Influências do machismo
Muitas mulheres vivenciam situações de gaslighting, uma prática em que homens as fazem questionar a própria sanidade, o que é uma forma de violência psicológica. Este tipo de atitude reforça estereótipos acerca da insegurança de mulheres e, ao classificá-las como “loucas”, reforça também a proximidade e a suposta familiaridade entre loucura e mulher. Esta relação é antiga, como aponta a psicóloga e sanitarista Melissa de Oliveira:
— Houve uma série de experimentos no campo da medicina que se voltaram às mulheres a partir de estudos dos ossos, do crânio e do sangue, que supunham uma inferioridade do corpo feminino assimilado a uma desordem mental. As questões orgânicas desse corpo foram atreladas à loucura — afirma.
— Acho que, historicamente, ainda é forte na psiquiatria o estigma que coloca a histeria como um rótulo. Isso é herança de uma psiquiatria pré-movimento feminista, anterior aos avanços sociais. É um termo que não utilizamos do ponto de vista técnico, só quando se quer estigmatizar ou rotular uma mulher negativamente.
Para os profissionais, as soluções para diminuir as violências que afetam mulheres em sofrimento mental passam pela formação de quem atua na assistência à saúde.
A psiquiatra Flávia Lima atenta para a necessidade de analisar as pacientes para além dos aspectos e sintomas físicos.
— É necessário produzir formações que possam ir além de um tecnicismo, que formem trabalhadores de saúde que não olhem para as mulheres só em aspectos hormonais e físicos, mas que possam considerar os territórios em que elas vivem e as opressões que vivem. Uma saúde que considere a cultura, os aspectos históricos e sociais. É impossível produzir uma saúde integral sem levar em conta os aspectos sociais. O cuidado em saúde, incluindo a psiquiatria, ainda é um cuidado e um olhar que estereotipa as mulheres e que pode “medicalizar” comportamentos que fujam da norma estabelecida, fazendo uma leitura biomédica de experiências que são muito sociais.
De acordo com Rodrigo, é importante que o médico consiga identificar o quanto as ideologias podem afetar ou influenciar a tomada de decisões enquanto profissional.
— O desafio atual do psiquiatra é conseguir ser técnico o suficiente para não ser contaminado por ideologias tanto de um lado quanto de outro. O psiquiatra é uma pessoa central para se sensibilizar e pensar o quanto a conjuntura pesa na caneta dele. Não podemos ser instrumentos do abuso.
Melissa também destaca que as instituições psiquiátricas afetam mulheres de forma diferente de acordo com a raça e a classe social de cada uma.
— O presídio tem cor e classe social. O manicômio também. É uma maioria de homens negros e pobres. E, quando olhamos as mulheres, vemos que também são negras e pobres. É importante saber que o Brasil tem uma história que relaciona psiquiatria e raça. Baseado em ideais eugênicos e racistas, afirmou-se na psiquiatria que pessoas negras são agressivas. Para uma mulher negra com sofrimento psíquico, a porta da escola está fechada, a do trabalho e a da vida amorosa também, mas a do presídio e a do manicômio estão abertas.
Para Rachel Gouveia, o feminismo tem aproximações com a luta antimanicomial:
— A gente percebe que as mulheres lésbicas, negras e transexuais sempre estiveram institucionalizadas.
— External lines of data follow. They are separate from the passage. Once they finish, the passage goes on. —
Lemma Call_timeout_witness :
  let cb := set_failureInterpreter neverTrip sampleBreaker in
  value (Call 0 slow cb) = Some ErrInvocationTimeout
  /\ lastFailureTime (final (Call 0 slow cb)) = Some (100 * time.Millisecond).
Proof.
  cbn zeta.
  destruct (@Call_timeout (set_failureInterpreter neverTrip sampleBreaker)
              0%Q slow eq_refl eq_refl eq_refl) as (Hv & _ & Hl & _).
  split; [exact Hv | exact Hl].
Defined.

(** X3. An admitted [Call] whose function returns nil within the bound
    (or with no bound) returns nil and leaves the breaker reset: closed,
    [resetTimeout] unset.  It reports the duration and no outcome
    counter. *)
Theorem Call_success (cb : circuitBreaker) (draw : Q) (f : BreakerFunc) :
  value (ShouldTry draw cb) = true ->
  returns f = None ->
  invocationTimeout cb = 0 \/ takes f < invocationTimeout cb ->
  let s := ShouldTry draw cb in
  let c := Call draw f cb in
  let now := time.Add (clock cb) (Z.max 0 (takes f)) in
  value c = None
  /\ final c = afterReset (set_clock now (final s))
  /\ state (final c) = StateClosed
  /\ resetTimeout (final c) = None
  /\ trace c = trace s
               ++ ReportDuration EventTypeRunDuration (time.Sub now (clock cb))
                  :: trace (Reset (set_clock now (final s)))
  /\ (forall e, ~ In (ReportCount e) (trace c)).
Proof.
  intros Hok Hret Hin. cbn zeta. rewrite Call_stages. cbn zeta.
  pose proof (ShouldTry_frame cb draw) as (Hto & _ & _ & Hclk & _).
  pose proof (ShouldTry_events cb draw) as Hev.
  destruct (ShouldTry draw cb) as [[ok s] t1].
  unfold value, final, trace in *. cbn [fst snd] in *. subst ok.
  rewrite (@callWithTimeout_in_time f s) by (rewrite Hto; exact Hin).
  cbn [fst snd]. rewrite Hret, MarkResult_nil. cbn [fst snd].
  rewrite Hclk. unfold outcomeCount. cbn [negb]. rewrite app_nil_r.
  repeat split.
  intros e Hin'. apply in_app_or in Hin'. destruct Hin' as [Hin' | [Heq | Hin']].
  - exact (forallb_not_In _ _ _ Hev (eq_refl : admissionEvent (ReportCount e) = false) Hin').
  - discriminate Heq.
  - destruct (Reset_calls (set_clock (time.Add (clock cb) (Z.max 0 (takes f))) s)) as [t Ht].
    revert Hin'. generalize (set_clock (time.Add (clock cb) (Z.max 0 (takes f))) s).
    intros [? ? ? ? ? ? ? ? st ? ?]. destruct st; unfold_breaker; cbn; intuition discriminate.
Qed.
Prostitutas, mulheres pobres ou em situação de rua também. As mulheres são diagnosticadas a partir de uma ideia do que é “ser mulher” e, quem se desvia desse modelo é, de certa forma, vista como “doente”. A gente não pode homogeneizar a loucura ou o louco. Quando pensamos no feminismo e na luta antimanicomial, vemos quem são as pessoas controladas pelas instituições. Nossas singularidades são forjadas e capturadas para um padrão de normalidade que vai moldar o que é “ser mulher”.